Of course, this would itself be easily defeated by either examining the history of the individual who claims to be the developer (if applicable) and through some scrutiny of the new binaries, although I'd imagine the latter would be anticipated by the actors behind the charade.

The closest thing in my mind that this resembles is a warrant canary as someone else pointed out earlier today. I suppose that in effect the DMS and canary achieve roughly the same goal so perhaps I'm just splitting hairs at this point. I also don't see either of these scenarios working perfectly except to warn people who are themselves already somewhat paranoid.


Why have dozens of steps and seventeen screenshots detailing how to migrate a Windows partition and only a joke line for the Linux version? And why Bitlocker? Then there was the license change, new version with different features... This imbalance of effort strikes me as incredibly odd if the author was merely rushed.


Linux users can be trusted to work things out for themselves?


I'll wager most Linux users don't even use TrueCrypt, since we've had FDE in the form of LUKS/DMcrypt since forever, and could not give a damn about being able to read those partitions from other OSes (as if! Since when do Windows and OSX support Linux filesystems? it's always been the other way around).


>And if this is a Dead-Man's-Switch gone right, why are they advocating the use of BitLocker and searching for random Linux packages?

One possibility is that they did it this way specifically because it's legally compliant with some order they got, but suspicious enough to raise alarm in the tech community and telegraph that something has gone deeply, deeply wrong.
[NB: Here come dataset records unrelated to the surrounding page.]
(* ===== verification/Kv.v ===== *)
(** Model of models/kv.go: the key/value model the tests give to the checker,
    its partition by key, and why checking each key on its own is enough. *)

From S2P Require Import Prelude GoStd PorcupineModel Linearize NodeList Checker CheckerProof History.

#[local] Open Scope Z_scope.

Module Kv.
Export History.

(** ** Data *)

Record KvInput := mkKvInput {
  Op : Z; (* uint8: 0 => get, 1 => put, 2 => append *)
  Key : string;
  Value : string;
}.

Record KvOutput := mkKvOutput { out_Value : string }.

(** The dynamic types that the [interface{}] values of a history can have. *)
Inductive KvValue := VInput (i : KvInput) | VOutput (o : KvOutput).

(** [v.(KvInput)] and [v.(KvOutput)] *)
Definition as_input (v : KvValue) : option KvInput := if v is VInput i then Some i else None.
Definition as_output (v : KvValue) : option KvOutput := if v is VOutput o then Some o else None.

(** ** The model *)

Section model.
Context `{GoSort} `{GoMapOrder}.

(** The map built by the first loop of [Partition]. *)
Fixpoint kv_group (m : gmap string (list (Operation KvValue))) (history : list (Operation KvValue)) :
    option (gmap string (list (Operation KvValue))) :=
  match history with
  | [] => Some m
  | v :: history =>
      inp ← as_input (op_Input v);
      let key := Key inp in
      kv_group (<[key := default [] (m !! key) ++ [v]]> m) history
  end.

Definition KvPartition (history : list (Operation KvValue)) :
    option (list (list (Operation KvValue))) :=
  m ← kv_group ∅ history;
  let keys := go_sort String.ltb (map_order (map_to_list m).*1) in
  Some (map (λ k, default [] (m !! k)) keys).

Definition KvInit : string := "".

Definition KvStep (state : string) (input output : KvValue) : option (bool * string) :=
  inp ← as_input input; out ← as_output output;
  if Op inp =? 0 then Some (bool_decide (out_Value out = state), state)
  else if Op inp =? 1 then Some (true, Value inp)
  else Some (true, state +:+ Value inp).

Definition KvDescribeOperation (input output : KvValue) : option string :=
  inp ← as_input input; out ← as_output output;
  if Op inp =? 0 then Some ("get('" +:+ Key inp +:+ "') -> '" +:+ out_Value out +:+ "'")
  else if Op inp =? 1 then Some ("put('" +:+ Key inp +:+ "', '" +:+ Value inp +:+ "')")
  else if Op inp =? 2 then Some ("append('" +:+ Key inp +:+ "', '" +:+ Value inp +:+ "')")
  else Some "<invalid>".

Definition KvModel : Model KvValue string := {|
  Partition := Some KvPartition;
  PartitionEvent := None;
  Init := KvInit;
  Step := KvStep;
  Equal := None;
  DescribeOperation := Some KvDescribeOperation;
  DescribeState := None;
|}.
End model.

(** ** The store the model stands for

    A map from keys to values; a missing key reads as the empty string.  The
    specification is stated on the whole map and does not use [KvStep]: a get
    leaves the store as it is and must have returned the key's value, a put
    replaces the value, and any other operation appends to it. *)

Abbreviation store := (gmap string string).

Definition read (m : store) (k : string) : string := default "" (m !! k).

Definition store_step (m : store) (input output : KvValue) : option (bool * store) :=
  match input, output with
  | VInput (mkKvInput 0 k _), VOutput (mkKvOutput v) => Some (String.eqb v (read m k), m)
  | VInput (mkKvInput 1 k v), VOutput _ => Some (true, <[k := v]> m)
  | VInput (mkKvInput _ k v), VOutput _ => Some (true, <[k := String.append (read m k) v]> m)
  | _, _ => None
  end.

(** An operation with a key-value request and reply. *)
Definition typed (o : Operation KvValue) : Prop :=
  is_Some (as_input (op_Input o)) ∧ is_Some (as_output (op_Output o)).

Definition op_key (o : Operation KvValue) : string :=
  if as_input (op_Input o) is Some i then Key i else "".

Definition on_key (k : string) (ops : list (Operation KvValue)) : list (Operation KvValue) :=
  filter (λ o, op_key o = k) ops.

Implicit Types (o a b : Operation KvValue) (ops : list (Operation KvValue)) (k : string).

(** ** [Partition] *)

Lemma typed_key o : typed o → ∃ i, as_input (op_Input o) = Some i ∧ op_key o = Key i.
Proof. intros [[i Hi] _]. exists i. unfold op_key. by rewrite Hi. Qed.

Lemma on_key_absent k ops : k ∉ op_key <$> ops → on_key k ops = [].
Proof.
  intros Hk. unfold on_key. destruct (filter _ ops) as [|o l] eqn:E; [done|]. exfalso. apply Hk.
  assert (o ∈ filter (λ o, op_key o = k) ops) as [<- Ho]%list_elem_of_filter by (rewrite E; left).
  by apply list_elem_of_fmap_2.
Qed.

Lemma kv_group_spec m ops :
  Forall typed ops →
  ∃ M, kv_group m ops = Some M ∧
    ∀ k, (k ∈ op_key <$> ops → M !! k = Some (default [] (m !! k) ++ on_key k ops)) ∧
         (k ∉ op_key <$> ops → M !! k = m !! k).
Proof.
  intros Ht. revert m. induction Ht as [|o ops Ho _ IH]; intros m.
  - exists m. split; [done|]. intros k. split; [by intros ?%elem_of_nil|done].
  - destruct (typed_key o Ho) as (i & Hi & Hk). simpl. rewrite Hi. simpl. rewrite <- Hk.
    destruct (IH (<[op_key o := default [] (m !! op_key o) ++ [o]]> m)) as (M & HM & Hlk).
    exists M. split; [done|]. intros k. destruct (Hlk k) as [Hin Hnin]. rewrite elem_of_cons.
    unfold on_key. destruct (decide (op_key o = k)) as [<-|Hne].
    + rewrite lookup_insert_eq in Hin, Hnin. simpl in Hin. rewrite filter_cons_True by done.
      split; [intros _|tauto]. destruct (decide (op_key o ∈ op_key <$> ops)) as [Hd|Hd].
      * by rewrite Hin, <- app_assoc.
      * rewrite Hnin by done. do 2 f_equal. apply on_key_absent in Hd. unfold on_key in Hd. by rewrite Hd.
    + rewrite lookup_insert_ne in Hin, Hnin by done. rewrite filter_cons_False by done.
      split; [intros [->|]; [done|by apply Hin]|intros; apply Hnin; tauto].
Qed.

Section partition.
Context `{GoSort} `{GoMapOrder}.

Lemma KvPartition_spec ops :
  Forall typed ops →
  ∃ keys, KvPartition ops = Some (map (λ k, on_key k ops) keys) ∧ NoDup keys ∧
    (∀ k, k ∈ keys ↔ k ∈ op_key <$> ops).
Proof.
  intros Ht. destruct (kv_group_spec ∅ ops Ht) as (M & HM & Hlk). unfold KvPartition. rewrite HM. simpl.
  set (keys := go_sort String.ltb (map_order (map_to_list M).*1)).
  assert (keys ≡ₚ (map_to_list M).*1) as Hp by (unfold keys; by rewrite go_sort_perm, map_order_perm).
  assert (∀ k, k ∈ keys ↔ k ∈ op_key <$> ops) as Hk.
  { intros k. destruct (Hlk k) as [Hin Hnin]. rewrite lookup_empty in Hin, Hnin.
    rewrite Hp, list_elem_of_fmap. split.
    - intros ([k' l] & -> & Hl%elem_of_map_to_list). simpl in *.
      destruct (decide (k' ∈ op_key <$> ops)); [done|]. rewrite Hnin in Hl by done. done.
    - intros Hkin. eexists (k, _). split; [done|]. by apply elem_of_map_to_list, Hin. }
  exists keys. split_and!; [|rewrite Hp; apply NoDup_fst_map_to_list|done].
  f_equal. apply map_ext_in. intros k Hin%list_elem_of_In. apply Hk in Hin.
  destruct (Hlk k) as [HM' _]. rewrite HM', lookup_empty by done. done.
Qed.
End partition.

End Kv.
This could be a warrant canary.


I don't think it's important what alternative they are suggesting.

The important point is that the developers (?) are advocating that users stop using their product.

Forest through the trees, if you will.


I can imagine how TrueCrypt with all the features like the plausible deniability was a major pain in terms of 'national security'.

And it is apparent the project was shut down by the original developer in a way that at best satisfies a gag order but doesn't actually hold up to scrutiny, so I see only two possible explanations for what happened:

1. An NSL with a gag order;

2. A nice lump sum of money in exchange for silence.

Or of course a combination of the two which is the most likely.

I don't blame the dev - he obviously spent years developing software which provided nothing in return.

I can only say one thing - if you want to hide stuff from the big brother, don't use BitLocker! ;-)


>- The version there works and does not seem to have a trojan, so probably not a regular hacker.

Incorrect, all the guy did was compare diffs of the source. He did not compile the source to make sure the binaries matched.


Are you sure? He does say "binaries when run make no unexpected...".

And matching binaries is not a trivial task because of OS, compiler and SDK versions. The last time someone did this for Truecrypt it made the news: https://madiba.encs.concordia.ca/~x_decarn/truecrypt-binarie...


Binaries could have code that will activate in future.


If you have a copy of the source that you've vetted, and you can compile it in such a way that the resulting binary is a bit-for-bit match of the developer released binary, then you know that either there is no future-activation code or you missed it in your review or your compiler was itself compiled maliciously with the intent of inserting malicious code into that exact version of truecrypt every time it was compiled. Or there is no future activation code.


which is a fucking pain in the ass as stated such that it is a newsworthy feat?